### [Data for processing]
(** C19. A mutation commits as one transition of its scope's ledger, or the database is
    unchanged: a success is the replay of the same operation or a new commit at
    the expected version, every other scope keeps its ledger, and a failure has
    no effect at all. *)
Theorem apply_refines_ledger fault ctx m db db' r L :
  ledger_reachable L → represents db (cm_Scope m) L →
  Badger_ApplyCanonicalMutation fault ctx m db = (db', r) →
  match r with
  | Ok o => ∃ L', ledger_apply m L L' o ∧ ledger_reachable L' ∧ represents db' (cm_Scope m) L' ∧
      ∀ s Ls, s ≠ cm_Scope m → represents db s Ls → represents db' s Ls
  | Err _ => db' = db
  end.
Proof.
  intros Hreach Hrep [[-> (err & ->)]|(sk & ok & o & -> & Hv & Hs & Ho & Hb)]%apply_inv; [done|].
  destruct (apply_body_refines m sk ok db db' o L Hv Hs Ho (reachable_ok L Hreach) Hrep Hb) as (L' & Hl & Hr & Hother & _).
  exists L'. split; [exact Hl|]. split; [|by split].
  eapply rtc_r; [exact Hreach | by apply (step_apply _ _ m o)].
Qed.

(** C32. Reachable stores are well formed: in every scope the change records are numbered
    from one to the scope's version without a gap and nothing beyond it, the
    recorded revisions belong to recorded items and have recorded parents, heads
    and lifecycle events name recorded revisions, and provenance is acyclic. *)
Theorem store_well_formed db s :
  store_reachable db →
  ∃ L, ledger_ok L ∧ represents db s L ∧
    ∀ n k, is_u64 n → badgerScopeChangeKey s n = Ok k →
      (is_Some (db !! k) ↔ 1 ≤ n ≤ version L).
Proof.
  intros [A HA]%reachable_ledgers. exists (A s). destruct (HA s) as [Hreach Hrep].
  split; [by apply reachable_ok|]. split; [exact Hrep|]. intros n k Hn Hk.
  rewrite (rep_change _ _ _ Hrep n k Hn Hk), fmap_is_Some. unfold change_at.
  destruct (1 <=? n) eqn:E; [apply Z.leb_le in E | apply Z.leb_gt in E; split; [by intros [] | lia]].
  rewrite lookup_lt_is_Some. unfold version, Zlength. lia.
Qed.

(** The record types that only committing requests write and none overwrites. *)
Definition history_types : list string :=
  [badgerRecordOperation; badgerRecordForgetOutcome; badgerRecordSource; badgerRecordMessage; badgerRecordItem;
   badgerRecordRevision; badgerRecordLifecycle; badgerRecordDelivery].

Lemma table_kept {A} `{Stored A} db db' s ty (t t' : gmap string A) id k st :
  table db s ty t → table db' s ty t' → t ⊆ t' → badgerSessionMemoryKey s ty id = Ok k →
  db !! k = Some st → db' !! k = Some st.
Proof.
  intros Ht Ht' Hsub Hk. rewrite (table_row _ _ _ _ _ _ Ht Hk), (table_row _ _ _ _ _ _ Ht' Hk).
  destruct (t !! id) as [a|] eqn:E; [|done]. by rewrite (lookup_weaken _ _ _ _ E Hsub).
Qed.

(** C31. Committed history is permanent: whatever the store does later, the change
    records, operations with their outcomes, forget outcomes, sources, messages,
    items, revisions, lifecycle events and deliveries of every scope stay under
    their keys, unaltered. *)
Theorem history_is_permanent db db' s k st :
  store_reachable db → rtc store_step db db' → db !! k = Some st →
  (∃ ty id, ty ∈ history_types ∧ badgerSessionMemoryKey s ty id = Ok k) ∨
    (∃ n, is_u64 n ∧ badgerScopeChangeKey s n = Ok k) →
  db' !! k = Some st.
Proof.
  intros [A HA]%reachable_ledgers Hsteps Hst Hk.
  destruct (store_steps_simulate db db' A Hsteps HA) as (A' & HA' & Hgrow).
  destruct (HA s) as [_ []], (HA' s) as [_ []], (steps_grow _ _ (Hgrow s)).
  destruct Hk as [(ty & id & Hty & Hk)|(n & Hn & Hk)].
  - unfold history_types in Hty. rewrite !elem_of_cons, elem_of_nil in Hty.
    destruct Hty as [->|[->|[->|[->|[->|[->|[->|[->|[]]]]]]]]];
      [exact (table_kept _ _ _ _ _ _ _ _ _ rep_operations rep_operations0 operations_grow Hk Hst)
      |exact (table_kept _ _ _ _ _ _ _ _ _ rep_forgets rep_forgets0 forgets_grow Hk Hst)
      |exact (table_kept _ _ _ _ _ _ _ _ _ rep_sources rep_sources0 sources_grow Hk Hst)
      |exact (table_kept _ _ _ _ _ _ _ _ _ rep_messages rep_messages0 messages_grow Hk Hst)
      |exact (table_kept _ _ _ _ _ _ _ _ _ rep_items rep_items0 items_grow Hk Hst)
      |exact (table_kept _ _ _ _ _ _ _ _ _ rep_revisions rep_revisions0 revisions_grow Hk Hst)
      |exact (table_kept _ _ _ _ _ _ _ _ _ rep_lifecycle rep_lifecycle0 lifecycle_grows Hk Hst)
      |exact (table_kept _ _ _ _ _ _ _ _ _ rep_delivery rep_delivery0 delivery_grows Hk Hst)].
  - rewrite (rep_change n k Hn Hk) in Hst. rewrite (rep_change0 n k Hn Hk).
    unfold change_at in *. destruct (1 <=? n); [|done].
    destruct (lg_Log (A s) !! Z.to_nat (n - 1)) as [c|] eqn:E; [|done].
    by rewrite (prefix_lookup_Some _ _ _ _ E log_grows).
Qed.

==

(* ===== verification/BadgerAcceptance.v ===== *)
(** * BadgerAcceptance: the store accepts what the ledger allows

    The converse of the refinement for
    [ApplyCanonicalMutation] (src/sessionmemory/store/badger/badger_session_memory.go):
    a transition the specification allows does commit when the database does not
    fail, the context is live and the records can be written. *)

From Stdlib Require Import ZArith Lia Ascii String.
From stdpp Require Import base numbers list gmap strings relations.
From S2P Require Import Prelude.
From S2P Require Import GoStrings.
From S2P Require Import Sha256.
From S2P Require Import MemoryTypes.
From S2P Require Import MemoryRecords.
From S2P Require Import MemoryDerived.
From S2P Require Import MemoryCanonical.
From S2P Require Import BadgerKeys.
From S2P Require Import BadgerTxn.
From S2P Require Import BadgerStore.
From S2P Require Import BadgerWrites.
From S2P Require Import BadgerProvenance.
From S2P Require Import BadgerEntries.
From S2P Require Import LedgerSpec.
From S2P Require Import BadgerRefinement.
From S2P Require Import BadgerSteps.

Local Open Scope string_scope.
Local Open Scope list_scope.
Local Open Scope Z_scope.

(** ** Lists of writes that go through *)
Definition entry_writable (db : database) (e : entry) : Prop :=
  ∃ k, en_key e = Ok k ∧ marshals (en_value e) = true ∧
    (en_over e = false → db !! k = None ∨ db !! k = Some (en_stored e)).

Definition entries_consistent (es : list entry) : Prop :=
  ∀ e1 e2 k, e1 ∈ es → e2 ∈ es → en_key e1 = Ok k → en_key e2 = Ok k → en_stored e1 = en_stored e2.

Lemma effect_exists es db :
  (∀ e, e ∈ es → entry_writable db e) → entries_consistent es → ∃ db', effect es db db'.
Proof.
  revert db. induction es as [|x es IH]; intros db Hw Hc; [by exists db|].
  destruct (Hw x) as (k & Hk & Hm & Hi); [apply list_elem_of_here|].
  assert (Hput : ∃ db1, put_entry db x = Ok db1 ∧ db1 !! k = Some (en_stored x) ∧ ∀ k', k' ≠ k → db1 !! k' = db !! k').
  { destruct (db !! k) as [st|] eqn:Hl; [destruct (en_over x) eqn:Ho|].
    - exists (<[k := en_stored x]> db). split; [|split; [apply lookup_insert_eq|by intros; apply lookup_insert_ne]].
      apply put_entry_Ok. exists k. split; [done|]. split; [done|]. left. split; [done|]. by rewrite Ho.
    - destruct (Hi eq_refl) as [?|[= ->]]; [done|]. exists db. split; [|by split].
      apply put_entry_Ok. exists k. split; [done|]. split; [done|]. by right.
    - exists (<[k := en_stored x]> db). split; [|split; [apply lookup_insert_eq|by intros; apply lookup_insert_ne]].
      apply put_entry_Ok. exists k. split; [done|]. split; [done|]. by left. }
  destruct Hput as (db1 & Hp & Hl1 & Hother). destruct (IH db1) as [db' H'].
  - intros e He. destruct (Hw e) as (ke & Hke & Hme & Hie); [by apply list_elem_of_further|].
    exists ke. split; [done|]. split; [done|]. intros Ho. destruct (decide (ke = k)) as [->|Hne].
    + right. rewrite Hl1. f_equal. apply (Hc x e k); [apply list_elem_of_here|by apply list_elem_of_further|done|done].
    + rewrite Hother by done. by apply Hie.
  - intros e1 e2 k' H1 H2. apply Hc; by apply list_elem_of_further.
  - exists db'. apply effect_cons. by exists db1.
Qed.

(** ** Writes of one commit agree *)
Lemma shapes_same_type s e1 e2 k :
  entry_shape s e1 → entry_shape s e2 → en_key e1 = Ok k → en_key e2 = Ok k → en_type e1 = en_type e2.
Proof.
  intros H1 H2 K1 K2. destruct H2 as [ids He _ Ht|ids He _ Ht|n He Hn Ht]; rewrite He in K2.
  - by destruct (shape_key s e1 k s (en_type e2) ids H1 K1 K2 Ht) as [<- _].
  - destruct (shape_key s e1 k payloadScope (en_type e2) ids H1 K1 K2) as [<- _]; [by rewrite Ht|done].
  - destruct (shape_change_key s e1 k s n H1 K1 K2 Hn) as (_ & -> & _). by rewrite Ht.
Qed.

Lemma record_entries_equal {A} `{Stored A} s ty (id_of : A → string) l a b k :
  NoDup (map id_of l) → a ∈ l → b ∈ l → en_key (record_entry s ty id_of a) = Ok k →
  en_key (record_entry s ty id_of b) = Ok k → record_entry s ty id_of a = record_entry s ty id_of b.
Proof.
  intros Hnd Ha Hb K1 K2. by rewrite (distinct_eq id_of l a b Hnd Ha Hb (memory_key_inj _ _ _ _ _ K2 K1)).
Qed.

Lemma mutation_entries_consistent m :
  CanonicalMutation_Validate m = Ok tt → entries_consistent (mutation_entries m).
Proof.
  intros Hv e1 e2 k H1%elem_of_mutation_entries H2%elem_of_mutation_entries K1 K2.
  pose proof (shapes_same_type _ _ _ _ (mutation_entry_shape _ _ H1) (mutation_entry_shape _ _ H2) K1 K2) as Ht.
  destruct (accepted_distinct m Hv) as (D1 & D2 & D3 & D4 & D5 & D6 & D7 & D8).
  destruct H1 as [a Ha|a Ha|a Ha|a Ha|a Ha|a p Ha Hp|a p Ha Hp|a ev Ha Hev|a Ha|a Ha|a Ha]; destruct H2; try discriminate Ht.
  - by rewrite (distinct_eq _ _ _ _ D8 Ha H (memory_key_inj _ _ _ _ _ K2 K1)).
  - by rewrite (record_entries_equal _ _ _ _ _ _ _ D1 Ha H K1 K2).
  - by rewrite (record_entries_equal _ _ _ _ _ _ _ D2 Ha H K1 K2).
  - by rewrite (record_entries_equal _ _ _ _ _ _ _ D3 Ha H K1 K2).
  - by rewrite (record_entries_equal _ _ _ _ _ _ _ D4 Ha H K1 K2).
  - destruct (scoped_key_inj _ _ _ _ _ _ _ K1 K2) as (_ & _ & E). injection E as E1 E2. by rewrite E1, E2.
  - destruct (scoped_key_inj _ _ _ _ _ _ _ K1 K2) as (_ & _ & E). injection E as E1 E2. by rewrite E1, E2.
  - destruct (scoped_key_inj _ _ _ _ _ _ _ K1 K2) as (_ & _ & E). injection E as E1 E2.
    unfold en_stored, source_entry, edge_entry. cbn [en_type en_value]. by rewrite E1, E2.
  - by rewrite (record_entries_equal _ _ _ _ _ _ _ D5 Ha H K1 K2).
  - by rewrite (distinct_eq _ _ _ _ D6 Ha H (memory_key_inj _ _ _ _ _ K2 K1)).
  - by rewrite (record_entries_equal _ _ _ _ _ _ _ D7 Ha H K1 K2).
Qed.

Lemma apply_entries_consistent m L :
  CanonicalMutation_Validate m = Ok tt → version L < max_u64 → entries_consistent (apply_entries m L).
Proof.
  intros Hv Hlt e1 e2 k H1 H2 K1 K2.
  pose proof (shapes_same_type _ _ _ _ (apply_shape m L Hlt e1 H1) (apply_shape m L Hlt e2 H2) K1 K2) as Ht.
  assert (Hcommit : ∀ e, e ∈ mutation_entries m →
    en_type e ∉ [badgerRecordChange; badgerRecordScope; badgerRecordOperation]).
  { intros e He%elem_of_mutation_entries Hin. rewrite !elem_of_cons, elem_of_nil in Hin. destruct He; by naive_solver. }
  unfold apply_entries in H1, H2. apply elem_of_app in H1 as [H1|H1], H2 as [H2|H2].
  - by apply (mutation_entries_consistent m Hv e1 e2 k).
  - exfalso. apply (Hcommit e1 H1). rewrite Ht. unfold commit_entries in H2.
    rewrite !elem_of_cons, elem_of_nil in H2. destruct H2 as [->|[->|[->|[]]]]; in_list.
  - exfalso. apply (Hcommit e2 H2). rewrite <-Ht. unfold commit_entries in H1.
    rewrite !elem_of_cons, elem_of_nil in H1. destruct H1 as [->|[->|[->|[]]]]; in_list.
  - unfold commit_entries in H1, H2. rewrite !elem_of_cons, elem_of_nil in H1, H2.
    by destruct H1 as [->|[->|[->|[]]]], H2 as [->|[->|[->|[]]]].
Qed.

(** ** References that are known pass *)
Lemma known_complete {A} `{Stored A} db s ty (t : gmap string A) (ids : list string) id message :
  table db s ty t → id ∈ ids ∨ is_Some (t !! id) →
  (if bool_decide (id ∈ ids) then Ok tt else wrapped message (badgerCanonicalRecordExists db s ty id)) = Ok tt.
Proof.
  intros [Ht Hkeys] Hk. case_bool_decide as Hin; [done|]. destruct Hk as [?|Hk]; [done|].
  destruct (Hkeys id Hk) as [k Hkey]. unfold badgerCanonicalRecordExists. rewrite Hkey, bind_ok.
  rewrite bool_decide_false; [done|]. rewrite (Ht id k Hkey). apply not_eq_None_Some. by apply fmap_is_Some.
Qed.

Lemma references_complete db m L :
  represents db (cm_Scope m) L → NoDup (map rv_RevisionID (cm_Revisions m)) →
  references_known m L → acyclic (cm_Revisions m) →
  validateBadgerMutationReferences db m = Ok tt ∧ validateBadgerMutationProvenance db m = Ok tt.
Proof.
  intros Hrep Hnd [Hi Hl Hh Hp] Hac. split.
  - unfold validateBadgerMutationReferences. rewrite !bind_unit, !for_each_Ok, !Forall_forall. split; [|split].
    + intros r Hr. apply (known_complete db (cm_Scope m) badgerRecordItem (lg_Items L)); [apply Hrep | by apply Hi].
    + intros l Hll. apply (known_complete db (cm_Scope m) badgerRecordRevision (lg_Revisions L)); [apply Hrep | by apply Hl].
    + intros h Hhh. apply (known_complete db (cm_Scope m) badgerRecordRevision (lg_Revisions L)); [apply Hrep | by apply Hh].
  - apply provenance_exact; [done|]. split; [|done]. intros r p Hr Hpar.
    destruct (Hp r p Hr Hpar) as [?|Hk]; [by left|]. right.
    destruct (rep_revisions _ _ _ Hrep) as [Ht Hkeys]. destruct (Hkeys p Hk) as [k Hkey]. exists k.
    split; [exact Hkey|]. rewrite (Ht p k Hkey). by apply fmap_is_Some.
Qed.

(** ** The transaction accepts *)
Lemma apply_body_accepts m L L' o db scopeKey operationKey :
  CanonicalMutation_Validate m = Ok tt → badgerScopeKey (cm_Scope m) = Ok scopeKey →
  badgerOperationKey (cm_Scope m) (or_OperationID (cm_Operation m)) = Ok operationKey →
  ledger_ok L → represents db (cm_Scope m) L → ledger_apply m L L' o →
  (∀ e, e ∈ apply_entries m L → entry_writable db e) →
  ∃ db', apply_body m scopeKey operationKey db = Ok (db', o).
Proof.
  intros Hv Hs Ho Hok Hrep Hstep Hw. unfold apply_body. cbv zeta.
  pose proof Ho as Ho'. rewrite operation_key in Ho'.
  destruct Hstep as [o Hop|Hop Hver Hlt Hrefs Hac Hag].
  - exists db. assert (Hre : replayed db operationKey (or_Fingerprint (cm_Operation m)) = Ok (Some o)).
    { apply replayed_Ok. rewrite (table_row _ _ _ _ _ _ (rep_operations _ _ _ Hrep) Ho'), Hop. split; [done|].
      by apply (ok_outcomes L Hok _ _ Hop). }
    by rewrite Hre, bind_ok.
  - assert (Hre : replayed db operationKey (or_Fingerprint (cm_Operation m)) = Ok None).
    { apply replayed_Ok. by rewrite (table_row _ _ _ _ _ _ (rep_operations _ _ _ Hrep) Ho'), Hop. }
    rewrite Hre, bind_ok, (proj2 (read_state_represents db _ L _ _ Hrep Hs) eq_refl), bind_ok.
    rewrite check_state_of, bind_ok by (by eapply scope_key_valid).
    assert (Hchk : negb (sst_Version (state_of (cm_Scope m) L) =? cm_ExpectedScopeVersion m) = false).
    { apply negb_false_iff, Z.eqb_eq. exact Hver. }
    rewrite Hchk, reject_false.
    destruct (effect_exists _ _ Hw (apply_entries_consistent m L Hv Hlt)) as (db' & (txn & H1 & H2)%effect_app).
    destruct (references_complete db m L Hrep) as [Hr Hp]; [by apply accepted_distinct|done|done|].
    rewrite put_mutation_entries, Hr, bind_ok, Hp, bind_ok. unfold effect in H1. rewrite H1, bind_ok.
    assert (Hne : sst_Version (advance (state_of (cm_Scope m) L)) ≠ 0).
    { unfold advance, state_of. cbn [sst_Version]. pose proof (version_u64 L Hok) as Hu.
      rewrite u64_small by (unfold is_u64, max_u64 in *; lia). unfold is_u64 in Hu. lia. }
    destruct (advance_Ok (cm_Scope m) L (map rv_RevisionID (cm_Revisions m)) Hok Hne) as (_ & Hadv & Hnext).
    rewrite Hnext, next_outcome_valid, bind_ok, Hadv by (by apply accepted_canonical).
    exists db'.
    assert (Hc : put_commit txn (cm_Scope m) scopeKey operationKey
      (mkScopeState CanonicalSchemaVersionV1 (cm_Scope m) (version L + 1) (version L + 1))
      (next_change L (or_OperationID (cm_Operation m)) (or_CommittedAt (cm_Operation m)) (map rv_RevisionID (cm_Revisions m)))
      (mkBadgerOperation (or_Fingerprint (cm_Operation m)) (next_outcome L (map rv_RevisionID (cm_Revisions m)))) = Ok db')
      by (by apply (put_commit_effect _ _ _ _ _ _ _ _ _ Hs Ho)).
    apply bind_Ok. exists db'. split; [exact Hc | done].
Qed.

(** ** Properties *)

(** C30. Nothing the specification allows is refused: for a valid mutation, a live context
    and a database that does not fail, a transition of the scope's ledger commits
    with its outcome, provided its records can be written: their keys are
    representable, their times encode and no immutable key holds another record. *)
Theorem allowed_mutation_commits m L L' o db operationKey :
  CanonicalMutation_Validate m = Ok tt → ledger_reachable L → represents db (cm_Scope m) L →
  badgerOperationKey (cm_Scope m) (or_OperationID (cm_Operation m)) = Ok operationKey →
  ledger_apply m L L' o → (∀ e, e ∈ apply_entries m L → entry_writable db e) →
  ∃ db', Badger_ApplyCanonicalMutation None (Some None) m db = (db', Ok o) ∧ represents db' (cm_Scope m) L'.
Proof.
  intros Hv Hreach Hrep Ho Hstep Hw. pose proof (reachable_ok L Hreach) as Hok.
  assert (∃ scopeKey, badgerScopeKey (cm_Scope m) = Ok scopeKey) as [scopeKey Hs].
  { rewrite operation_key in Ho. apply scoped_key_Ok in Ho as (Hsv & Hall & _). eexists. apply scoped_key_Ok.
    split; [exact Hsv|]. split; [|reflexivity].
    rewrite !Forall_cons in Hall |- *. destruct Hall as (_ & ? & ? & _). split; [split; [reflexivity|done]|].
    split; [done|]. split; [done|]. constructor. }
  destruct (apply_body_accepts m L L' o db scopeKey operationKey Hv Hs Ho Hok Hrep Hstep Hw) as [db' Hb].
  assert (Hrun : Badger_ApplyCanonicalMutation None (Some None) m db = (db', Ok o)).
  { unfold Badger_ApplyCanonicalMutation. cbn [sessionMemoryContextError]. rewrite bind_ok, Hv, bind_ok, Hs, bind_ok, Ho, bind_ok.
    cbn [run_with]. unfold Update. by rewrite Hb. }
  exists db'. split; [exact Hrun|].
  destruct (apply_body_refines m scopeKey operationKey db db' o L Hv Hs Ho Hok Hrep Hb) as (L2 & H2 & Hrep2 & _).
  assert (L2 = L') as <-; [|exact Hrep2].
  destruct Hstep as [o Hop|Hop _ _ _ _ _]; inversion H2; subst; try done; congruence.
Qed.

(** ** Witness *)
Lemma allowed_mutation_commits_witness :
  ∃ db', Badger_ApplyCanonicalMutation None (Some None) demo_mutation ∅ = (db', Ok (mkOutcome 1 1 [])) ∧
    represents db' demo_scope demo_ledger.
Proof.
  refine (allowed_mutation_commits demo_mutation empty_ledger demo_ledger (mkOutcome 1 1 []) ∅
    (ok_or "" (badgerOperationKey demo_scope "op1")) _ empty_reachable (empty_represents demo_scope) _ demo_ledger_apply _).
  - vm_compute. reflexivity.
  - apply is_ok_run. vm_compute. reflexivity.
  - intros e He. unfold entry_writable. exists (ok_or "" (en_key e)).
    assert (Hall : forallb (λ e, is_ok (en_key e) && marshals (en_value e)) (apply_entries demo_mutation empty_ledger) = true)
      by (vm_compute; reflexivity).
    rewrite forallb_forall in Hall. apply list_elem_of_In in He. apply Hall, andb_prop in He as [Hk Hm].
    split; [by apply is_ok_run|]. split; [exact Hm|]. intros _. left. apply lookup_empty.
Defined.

### [About this exercise]
Return, word for word, the lines of the data above from the line with "intros [A HA]%reachable_ledgers Hsteps" through the line with "lifecycle_grows Hk Hst)", inclusive.

### [Written solution]
  intros [A HA]%reachable_ledgers Hsteps Hst Hk.
  destruct (store_steps_simulate db db' A Hsteps HA) as (A' & HA' & Hgrow).
  destruct (HA s) as [_ []], (HA' s) as [_ []], (steps_grow _ _ (Hgrow s)).
  destruct Hk as [(ty & id & Hty & Hk)|(n & Hn & Hk)].
  - unfold history_types in Hty. rewrite !elem_of_cons, elem_of_nil in Hty.
    destruct Hty as [->|[->|[->|[->|[->|[->|[->|[->|[]]]]]]]]];
      [exact (table_kept _ _ _ _ _ _ _ _ _ rep_operations rep_operations0 operations_grow Hk Hst)
      |exact (table_kept _ _ _ _ _ _ _ _ _ rep_forgets rep_forgets0 forgets_grow Hk Hst)
      |exact (table_kept _ _ _ _ _ _ _ _ _ rep_sources rep_sources0 sources_grow Hk Hst)
      |exact (table_kept _ _ _ _ _ _ _ _ _ rep_messages rep_messages0 messages_grow Hk Hst)
      |exact (table_kept _ _ _ _ _ _ _ _ _ rep_items rep_items0 items_grow Hk Hst)
      |exact (table_kept _ _ _ _ _ _ _ _ _ rep_revisions rep_revisions0 revisions_grow Hk Hst)
      |exact (table_kept _ _ _ _ _ _ _ _ _ rep_lifecycle rep_lifecycle0 lifecycle_grows Hk Hst)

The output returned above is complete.